El sólo pensar en la soledad de una madre nos conmueve. Es que en esa expresión entran en juego dos palabras conmovedoras, que cuando se conjuntan alumbran en nosotros el relámpago de la emoción. La madre se queda sola. Esto es: el ser cuya vida no significa sino inmolación, sacrificio, entrega a otros seres, se queda sin esos seres que constituyen el sentido de su vida. Pero pudiera ocurrírsenos una pregunta: ¿Por qué está sola María? ¿Perdió María de veras a Jesús? ¿Ya no está María unida a Jesús? Aquí debemos precisar los términos:
A Jesús se le puede perder de dos maneras: físicamente y espiritualmente. Físicamente, María perdió muchas veces a Jesús. La verdad es que María debió de sentirse siempre un poco sola y un poco desconcertada al lado de Jesús. Sin duda, el ser madre de un Dios es algo muy grave. A través del episodio de la pérdida del Niño Jesús a los doce años, se deja entrever que María no comprendía del todo la actitud de Jesús. Sin embargo, María fue fiel a Jesús en el fondo de su alma, incondicionalmente.
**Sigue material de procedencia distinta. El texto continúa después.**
(** A read that awaits approval has registered its id with the next three
    handles. *)
Lemma handleRequest_registers (st : State) (o : Oracle) (request : JsValue)
    (trace : list Event) (w : Waiting) (st1 : State) :
  handleRequest config channels st o request = Awaiting trace w st1 ->
  pendingRequests st1
  = <[w_requestId w := {| resolve := w_promise w; timer := S (w_promise w);
                          pollInterval := S (S (w_promise w)) |}]> (pendingRequests st).
Proof.
  unfold handleRequest. destruct (Js.get request "action") as [action|]; [|done].
  destruct (is_literal action "read");
    [|destruct (is_literal action "ping"); [done|];
      destruct (is_literal action "status"); [done|]; by destruct (toString action)].
  unfold handleRead.
  destruct (Js.get request "uri") as [uri|]; [|by destruct (Js.get request "reason")].
  destruct (Js.get request "reason") as [reason|]; [|done].
  destruct (Js.truthy uri); cbn [negb]; [|done].
  destruct (parseUri uri) as [[parsed|]|]; [|by destruct (toString uri)|done].
  case_bool_decide; [by destruct (provider_read o uri None)|].
  case_bool_decide; [|done].
  destruct (negb (Js.truthy reason)); [done|].
  destruct (matchesStandingApproval config (item parsed) reason) as [[sa|]|];
    [by destruct (provider_read o uri _)| |done].
  destruct (getCached_registry config o uri st) as [Hm _].
  destruct (getCached config o uri st) as [[cached|] st0]; cbn [snd] in Hm; [done|].
  destruct (sendApprovalRequests o channels _ _) as [sent refs].
  destruct (_ && _); [done|].
  unfold waitForApproval. intros [= <- <- <-]. cbn. by rewrite Hm.
Qed.

(** Once a promise is registered under an id, no other id comes to hold
    it. *)
Lemma runDaemon_named (promise : nat) (id : string) (jobs : list DaemonJob) (st : State) :
  (promise < nextId st)%nat ->
  (forall id' pending, pendingRequests st !! id' = Some pending ->
                       resolve pending = promise -> id' = id) ->
  forall id' pending,
    pendingRequests (runDaemon config channels st jobs).2 !! id' = Some pending ->
    resolve pending = promise -> id' = id.
Proof.
  intros Hbelow Hnamed.
  apply (runDaemon_invariant
           (fun s => (promise < nextId s)%nat
                     /\ forall id' pending, pendingRequests s !! id' = Some pending ->
                                            resolve pending = promise -> id' = id));
    [|done].
  clear. intros st j [Hbelow Hnamed].
  destruct (runDaemonJob_effect config channels st j)
    as [_ Hm Hn|id0 _ Hm Hn|id0 p0 b _ _ Hm Hn|id0 _ Hm Hn]; rewrite Hm, Hn.
  - done.
  - split; [done|]. intros id' pending [_ H]%lookup_delete_Some. by apply Hnamed.
  - split; [done|]. intros id' pending [_ H]%lookup_delete_Some. by apply Hnamed.
  - split; [lia|]. intros id' pending [[_ <-]|[_ H]]%lookup_insert_Some; cbn; [lia|].
    by apply Hnamed.
Qed.
Definition frombytes (mode : string) (size : Z * Z) (data : bytes)
  : result Image :=
  let '(w, h) := size in
  if (w <? 0) || (h <? 0)
  then Raise (ValueError "Width and height must be >= 0")
  else
    match mode_of_string mode with
    | None => Raise (ValueError "unrecognized image mode")
    | Some m =>
        let need := w * h * bands m in
        if Z.of_nat (length data) <? need
        then Raise (ValueError "not enough image data")
        else Ok (mkImage m size (take (Z.to_nat need) data))
    end.

Definition byte_of_Z (z : Z) : byte :=
  match Byte.of_N (Z.to_N z) with Some b => b | None => Byte.x00 end.

Definition Z_of_byte (b : byte) : Z := Z.of_N (Byte.to_N b).

(** ITU-R 601-2 luma transform: L = R * 299/1000 + G * 587/1000 + B * 114/1000. *)
Definition luma (r g b : byte) : byte :=
  byte_of_Z ((Z_of_byte r * 299 + Z_of_byte g * 587 + Z_of_byte b * 114) / 1000).

Fixpoint la_to_l (d : bytes) : bytes :=
  match d with
  | l :: _ :: d' => l :: la_to_l d'
  | _ => []
  end.

Fixpoint rgb_to_l (d : bytes) : bytes :=
  match d with
  | r :: g :: b :: d' => luma r g b :: rgb_to_l d'
  | _ => []
  end.

Fixpoint rgba_to_l (d : bytes) : bytes :=
  match d with
  | r :: g :: b :: _ :: d' => luma r g b :: rgba_to_l d'
  | _ => []
  end.

(** [image.convert('L')] *)
Definition convert_L (i : Image) : Image :=
  mkImage L (im_size i)
    match mode i with
    | L => im i
    | LA => la_to_l (im i)
    | RGB => rgb_to_l (im i)
    | RGBA => rgba_to_l (im i)
    end.

(** [image.tobytes()] *)
Definition tobytes (i : Image) : bytes := im i.

End PIL.

(** ** The zbar Python binding, as far as [src/zbarcam.py] reads it *)
Module zbar.

(** The attributes of a [zbar.Symbol] the widget copies. *)
Record Symbol : Type := mkSymbol {
  type : Z;
  data : string;
  quality : Z;
  count : Z
}.

End zbar.

(** * [src/zbarcam.py]: the threaded, zbar-based widget *)
Module ZBarThread.

(** [Qrcode = namedtuple('Qrcode', ['type', 'data', 'bounds', 'quality', 'count'])].
    The source never builds a [bounds] other than [None]; the payload
    type of the option is nominal. *)
Record Qrcode : Type := mkQrcode {
  type : Z;
  data : string;
  bounds : option (list (Z * Z));
  quality : Z;
  count : Z
}.

(** The execution context a statement runs on. *)
Inductive Context : Type := MainThread | WorkerThread.

(** A [threading.Thread] whose target is [_detect_qrcode_frame]:
    the keyword arguments captured at creation, and [is_alive()]. *)
Record Thread : Type := mkThread {
  kwargs : Texture;
  alive : bool
}.
(** * Spark monitoring recommendations notebook: metrics engine

    A shallow embedding of the analysis functions of
    [Spark Monitoring Recommedations.Notebook/notebook-content.py]:
    [compute_application_runtime], [compute_executor_wall_clock_time],
    [estimate_runtime_scaling], [generate_recommendations],
    [compute_stage_task_summary] and the per-application loop.

    Conventions of the embedding.
    - A Spark DataFrame is the list of its rows.
    - Epoch milliseconds and counters are [Z]; a nullable column is an
      [option].
    - Spark doubles and Python floats are exact rationals [Q]: sums,
      quotients and comparisons are those of the source, without rounding
      error.  Equalities between computed durations are therefore stated
      with [==] ([Qeq]).  Where the rounding of the doubles decides a
      property, the columns concerned are given in IEEE double precision
      as well (module [Binary64]).
    - A Python exception is a value of [exn]; a function that may raise
      returns a [result]. *)

From Stdlib Require Import ZArith QArith Qround Qminmax Lqa Lia.
From Stdlib Require Import List Bool String Ascii DecimalString.
From Stdlib Require Import Sorting Permutation.
From Stdlib Require PrimFloat Uint63.
From Stdlib Require Import Morphisms Setoid.
Import ListNotations.

Local Open Scope Q_scope.

(** ** Python values and exceptions *)

Inductive exn : Type :=
| ZeroDivisionError
| TypeError
| AnalysisException.

Inductive result (A : Type) : Type :=
| Ok (a : A)
| Raise (e : exn).

Arguments Ok {A} a.
Arguments Raise {A} e.
Lemma invariant_put_link_state i s g :
  invariant g ->
  (forall l, promises g !! i = Some l ->
     Link.state l = Registered
     /\ (Link.reaction l = Catch -> forall o, s ≠ Called o)
     /\ (forall body o, Link.reaction l = Then body -> s = Called o ->
           outcome_of (Link.parent l) g = Some Fulfilled)) ->
  invariant (put_link_state i s g).
Proof.
  intros [] Hi. unfold put_link_state. split; cbn; try done.
  - apply Forall_alter; [done|]. intros l Hl Hidle Hr. cbn in *.
    destruct (Hi l Hl) as (_ & Hcatch & _). split; [by apply Hidle | auto].
  - assert (Hkeep : forall p,
              outcome_of p g = Some Fulfilled ->
              outcome_of p (put_promises
                (alter (fun l => Link.mk (Link.parent l) (Link.reaction l) s) i
                   (promises g)) g) = Some Fulfilled).
    { intros [|q] Hq; [done|]. cbn in *.
      destruct (decide (i = q)) as [->|Hne].
      - destruct (promises g !! q) as [lq|] eqn:Eq; [|done].
        destruct (Hi lq eq_refl) as (Hregq & _). cbn in Hq.
        by rewrite Hregq in Hq.
      - by rewrite list_lookup_alter_ne. }
    apply Forall_lookup. intros j l' Hj.
    destruct (decide (i = j)) as [->|Hne].
    + rewrite list_lookup_alter_eq in Hj.
      destruct (promises g !! j) as [l|] eqn:El; [|done]. cbn in Hj.
      injection Hj as <-. intros body o Hr Hc. cbn in *.
      destruct (Hi l eq_refl) as (Hreg & _ & Hthen).
      apply Hkeep. eauto.
    + rewrite list_lookup_alter_ne in Hj by done.
      intros body o Hr Hc. apply Hkeep.
      exact (Forall_lookup_1 _ _ _ _ inv_called0 Hj body o Hr Hc).
Qed.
Por eso, en las horas de delirio y de duda de la Pasión, María siguió muy unida espiritualmente a su Hijo. Es que María vivió siempre de la fe. Esta es su singular grandeza. Toda la vida de María se desarrolló en el plano del misterio. María vivió de Jesús y para Jesús. Esto es: María no tuvo otro fin en la vida que el ser la madre de Jesús. Ahora bien, el ser de María, y todo su ser, con sus cualidades y prerrogativas, estaba encaminado a ese fin. María no fue una mujer como las demás, que un día, ante la invitación de un ángel, aceptó ser madre de Dios, e inició su vida de misterio. María fue un ser singular desde su concepción. Por eso, María debió, sin duda, de sufrir mucho en su vida, porque todo privilegio implica un tributo de dolor.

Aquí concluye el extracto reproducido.